[Opening Input data section]

(** [[float(item) for item in items]]. *)
Fixpoint floats_of (items : list string) : result (list pyfloat) :=
  match items with
  | [] => Ok []
  | item :: rest =>
      x <- py_float item ;;
      xs <- floats_of rest ;;
      Ok (x :: xs)
  end.

(** The [try] block of [change_image_dimensions]. *)
Definition parse_dimensions (evt_text : string) : result (list pyfloat) :=
  let split_elements := split (Some evt_text) "," in
  split_elements <- floats_of split_elements ;;
  if negb (Nat.eqb (length split_elements) 4) then Raise ValueError
  else
    e0 <- py_index split_elements 0 ;;
    e1 <- py_index split_elements 1 ;;
    if float_ge e0 e1 then Raise ValueError
    else
      e2 <- py_index split_elements 2 ;;
      e3 <- py_index split_elements 3 ;;
      if float_ge e2 e3 then Raise ValueError
      else Ok split_elements.

(** The bounds the [try] block lets through go to [change_parameters] as
    they are.  [finite_values] marks their way into the object model: with
    a nan or an infinity among them the source renders all the same, and
    the model ends there. *)
Definition change_image_dimensions (evt_text : string) (w : World)
    : result World :=
  let m := mandelbrot w in
  if negb (loaded m) then Ok w
  else
    match parse_dimensions evt_text with
    | Raise _ => Ok (print "Invalid dimensions." w)
    | Ok split_elements =>
        image_dimensions <- finite_values split_elements ;;
        m' <- change_parameters (max_iter m) image_dimensions
                [height m; width m] (colormap m) m ;;
        Ok (set_mandelbrot m' w)
    end.

(* ================================================================== *)
(** * Sessions *)

(** What the user can do. *)
Inductive event : Type :=
| Drag (starting_mouse_pos : vec) (samples : list vec)
| UndoRedo (redo : bool)
| SelectResolution (index : nat)
| SelectColormap (selected : string)
| EnterDepth (number : R)
| EnterDimensions (text : string).

Definition handle (e : event) (w : World) : result World :=
  match e with
  | Drag p samples => resize_box p samples w
  | UndoRedo redo => recall_mandelbrot_dimensions redo w
  | SelectResolution index => change_resolution index w
  | SelectColormap selected => change_colormap selected w
  | EnterDepth number => change_search_depth number w
  | EnterDimensions text => change_image_dimensions text w
  end.

(** The states a session can be in: the start of the program, then any
    event whose handler returns. *)
Inductive reachable : World -> Prop :=
| reachable_start : forall w, program_start = Ok w -> reachable w
| reachable_step : forall e w w',
    reachable w -> handle e w = Ok w' -> reachable w'.

(* ================================================================== *)
(** * Specification-side definitions *)

(** [y^e] for a base that is not negative and an exponent above zero. *)
Definition real_power (y e : R) : R :=
  if Req_dec_T y 0 then 0 else Rpower y e.

(** The five colormap formulas as the specification words them. *)
Definition spec_colormap (scheme : string) (x y z : R) : vec :=
  if String.eqb scheme "inferno" then
    mkvec (sqrt x) (y ^ 2) (0.2 - 5 * (z - 0.2) ^ 2)
  else if String.eqb scheme "viridis" then
    mkvec (sin (x + 0.5) ^ 16) y (0.6 - 3 * (z - 0.38) ^ 2)
  else if String.eqb scheme "plasma" then
    mkvec (sin x) (y ^ 10 + real_power y (1 / 6) - 0.8) (1 - z)
  else if String.eqb scheme "spectral" then
    mkvec (Rabs (sin (100 * x + 1))) (sin (100 * y + 2)) (sin (100 * z + 3))
  else
    mkvec (sin (x + 0.9) ^ 30) (0.9 * sin (y + 0.97) ^ 80)
      (1 - (((z + 0.5) ^ 6) - 0.8) ^ 2).

(** The visible region as the list history keeps. *)
Definition viewport (m : Mandelbrot) : list R :=
  [x_min m; x_max m; y_min m; y_max m].

(** Geometry objects in existence: pool plus active. *)
Definition total_vertices (m : Mandelbrot) : nat :=
  length (existing_vertices m) + length (rendered_vertices m).

Definition total_quads (m : Mandelbrot) : nat :=
  length (existing_quads m) + length (rendered_quads m).

Definition is_preset (h w : Z) : Prop := In [h; w] resolution_choices.

(** The text denotes exactly four finite floats [a, b, c, d] with [a < b]
    and [c < d]. *)
Definition valid_dimensions (text : string) (a b c d : R) : Prop :=
  floats_of (split (Some text) ",")
    = Ok [Finite a; Finite b; Finite c; Finite d] /\
  a < b /\ c < d.

(** Width and height of the box between two corners. *)
Definition box_width (p q : vec) : R := Rabs (vec_x q - vec_x p).
Definition box_height (p q : vec) : R := Rabs (vec_y q - vec_y p).

(** How many quads the pixel [(px, py)] takes from the pool. *)
Definition quads_taken (px py : nat) : nat :=
  if Nat.ltb 0 px && Nat.ltb 0 py then 1%nat else 0%nat.

(** The pool holds what the largest resolution requested so far needs:
    one vertex per pixel and one quad per pixel of all rows but one. *)
Definition pool_inv (m : Mandelbrot) : Prop :=
  exists hM wM,
    is_preset hM wM /\ (height m <= hM)%Z /\
    Z.of_nat (total_vertices m) = (hM * wM)%Z /\
    Z.of_nat (total_quads m) = ((hM - 1) * wM)%Z.

(** Size of the quad pool once [__load_fresh_objects] has run for a
    [h] by [w] grid, from [V] vertices and [Q] quads. *)
Definition quads_after (V Q h w : Z) : Z :=
  Z.max Q (Z.min (Q + Z.max 0 (h * w - V)) ((h - 1) * w)).

(** [m'] is [m] after [change_parameters] applied the given parameters. *)
Definition applied (max_iter_ : Z) (image_dimensions : list R) (h w : Z)
    (colormap_ : string) (m m' : Mandelbrot) : Prop :=
  max_iter m' = max_iter_ /\ viewport m' = image_dimensions /\
  height m' = h /\ width m' = w /\ colormap m' = colormap_ /\
  dimensions_undo_list m' = dimensions_undo_list m ++ [image_dimensions] /\
  dimensions_redo_list m' = dimensions_redo_list m /\
  loaded m' = true /\
  Z.of_nat (length (rendered_vertices m')) = (h * w)%Z /\
  Z.of_nat (total_vertices m') = Z.max (Z.of_nat (total_vertices m)) (h * w) /\
  Z.of_nat (total_quads m')
    = quads_after (Z.of_nat (total_vertices m)) (Z.of_nat (total_quads m)) h w.

(** What every state of a session satisfies. *)
Record wf (m : Mandelbrot) : Prop := mkwf {
  wf_preset : is_preset (height m) (width m);
  wf_pool : pool_inv m;
  wf_undo : exists older, dimensions_undo_list m = older ++ [viewport m];
  wf_dims : Forall (fun d : list R => length d = 4%nat)
              (dimensions_undo_list m ++ dimensions_redo_list m);
  wf_depth : (1 <= max_iter m <= 1000)%Z
}.

(** The attributes a render leaves alone. *)
Definition same_settings (m m' : Mandelbrot) : Prop :=
  max_iter m' = max_iter m /\ x_min m' = x_min m /\ x_max m' = x_max m /\
  y_min m' = y_min m /\ y_max m' = y_max m /\ height m' = height m /\
  width m' = width m /\ colormap m' = colormap m /\
  dimensions_undo_list m' = dimensions_undo_list m /\
  dimensions_redo_list m' = dimensions_redo_list m.

(* ================================================================== *)
(** * Definitions for further properties *)

(** Number of characters of [s] that are [c]. *)
Fixpoint count_char (c : ascii) (s : string) : nat :=
  match s with
  | EmptyString => O
  | String a rest => ((if Ascii.eqb a c then 1 else 0) + count_char c rest)%nat
  end.

(** The one-character string [c]. *)
Definition char (c : ascii) : string := String c EmptyString.

(** The bounds of the view are in order. *)
Definition valid_view (m : Mandelbrot) : Prop :=
  x_min m < x_max m /\ y_min m < y_max m.

(** A history entry with four numbers in order. *)
Definition valid_dims (d : list R) : Prop :=
  exists a b c e, d = [a; b; c; e] /\ a < b /\ c < e.

(** The point of the complex plane the render draws at the screen
    position [(sx, sy)]: pixel [(px, py)] sits at
    [(px - width / 2, py - height / 2)]. *)
Definition plane_x (m : Mandelbrot) (sx : R) : R :=
  (x_min m + x_max m) / 2 + sx * ((x_max m - x_min m) / IZR (width m)).

Definition plane_y (m : Mandelbrot) (sy : R) : R :=
  (y_min m + y_max m) / 2 + sy * ((y_max m - y_min m) / IZR (height m)).

(** The view [resize_box] asks for when the button is released with the
    box between [p] and [q]. *)
Definition release_view (m : Mandelbrot) (p q : vec) : list R :=
  [ (x_max m - x_min m) / IZR (width m)
      * (Rmin (vec_x p) (vec_x q) + IZR (width m) / 2) + x_min m;
    (x_max m - x_min m) / IZR (width m)
      * (Rmax (vec_x p) (vec_x q) + IZR (width m) / 2) + x_min m;
    (y_max m - y_min m) / IZR (height m)
      * (Rmin (vec_y p) (vec_y q) + IZR (height m) / 2) + y_min m;
    (y_max m - y_min m) / IZR (height m)
      * (Rmax (vec_y p) (vec_y q) + IZR (height m) / 2) + y_min m ].

(** An event other than a drag. *)
Definition no_drag (e : event) : Prop :=
  match e with
  | Drag _ _ => False
  | _ => True
  end.

(** [a] is below [b], for floats neither of which is nan: the order of
    the reals with the infinities at its two ends. *)
Definition float_below (a b : pyfloat) : Prop :=
  match a, b with
  | Finite x, Finite y => x < y
  | Infinite true, Finite _ => True
  | Finite _, Infinite false => True
  | Infinite true, Infinite false => True
  | _, _ => False
  end.

(** Bounds of moderate size, at most [10 ^ 100] in magnitude: the points
    of such a view, and the squares the escape test takes of them, stay
    far below the largest float. *)
Definition moderate (d : list R) : Prop :=
  Forall (fun x => Rabs x <= 10 ^ 100) d.

(** An event whose dimensions text is ASCII and, if the validation lets it
    through, comes with finite bounds of moderate size. *)
Definition moderate_event (e : event) : Prop :=
  match e with
  | EnterDimensions text =>
      Forall (fun c => (nat_of_ascii c < 128)%nat) (list_ascii_of_string text) /\
      forall dims,
        parse_dimensions text = Ok dims ->
        exists z, dims = map Finite z /\ moderate z
  | _ => True
  end.

(** An event a widget can deliver whose handler has no division by a drag
    width: anything but a drag, with a menu index that exists. *)
Definition widget_event (e : event) : Prop :=
  match e with
  | Drag _ _ => False
  | SelectResolution index => (index < length resolution_choices)%nat
  | _ => True
  end.

(** The pixels of a grid in the order the render visits them: column by
    column, each column from row 0 up. *)
Definition grid_pixels (m : Mandelbrot) : list (nat * nat) :=
  list_prod (py_range (width m)) (py_range (height m)).

(** Vertex [v] is what the rendering loop, run with the given center and
    step, makes of pixel [(px, py)]: placed at the pixel's screen position
    and colored by the pixel's sample. *)
Definition drawn (m : Mandelbrot) (cx cy zx zy : R) (v : vertex)
    (pixel : nat * nat) : Prop :=
  vertex_pos v
  = mkvec (INR (fst pixel) - IZR (width m) / 2)
          (INR (snd pixel) - IZR (height m) / 2) 0 /\
  exists n,
    pixel_sample m cx cy zx zy (fst pixel) (snd pixel) = Ok (n, vertex_color v).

[Closing Input data section]

(Your task)
Within the listing above, give again exactly every line from the line with "Definition release_view (m" through the line with "(** An event whose", both included, and no other line.

(Written solution)
Definition release_view (m : Mandelbrot) (p q : vec) : list R :=
  [ (x_max m - x_min m) / IZR (width m)
      * (Rmin (vec_x p) (vec_x q) + IZR (width m) / 2) + x_min m;
    (x_max m - x_min m) / IZR (width m)
      * (Rmax (vec_x p) (vec_x q) + IZR (width m) / 2) + x_min m;
    (y_max m - y_min m) / IZR (height m)
      * (Rmin (vec_y p) (vec_y q) + IZR (height m) / 2) + y_min m;
    (y_max m - y_min m) / IZR (height m)
      * (Rmax (vec_y p) (vec_y q) + IZR (height m) / 2) + y_min m ].

(** An event other than a drag. *)
Definition no_drag (e : event) : Prop :=
  match e with
  | Drag _ _ => False
  | _ => True
  end.

(** [a] is below [b], for floats neither of which is nan: the order of
    the reals with the infinities at its two ends. *)
Definition float_below (a b : pyfloat) : Prop :=
  match a, b with
  | Finite x, Finite y => x < y
  | Infinite true, Finite _ => True
  | Finite _, Infinite false => True
  | Infinite true, Infinite false => True
  | _, _ => False
  end.

(** Bounds of moderate size, at most [10 ^ 100] in magnitude: the points
    of such a view, and the squares the escape test takes of them, stay
    far below the largest float. *)
Definition moderate (d : list R) : Prop :=
  Forall (fun x => Rabs x <= 10 ^ 100) d.

(** An event whose dimensions text is ASCII and, if the validation lets it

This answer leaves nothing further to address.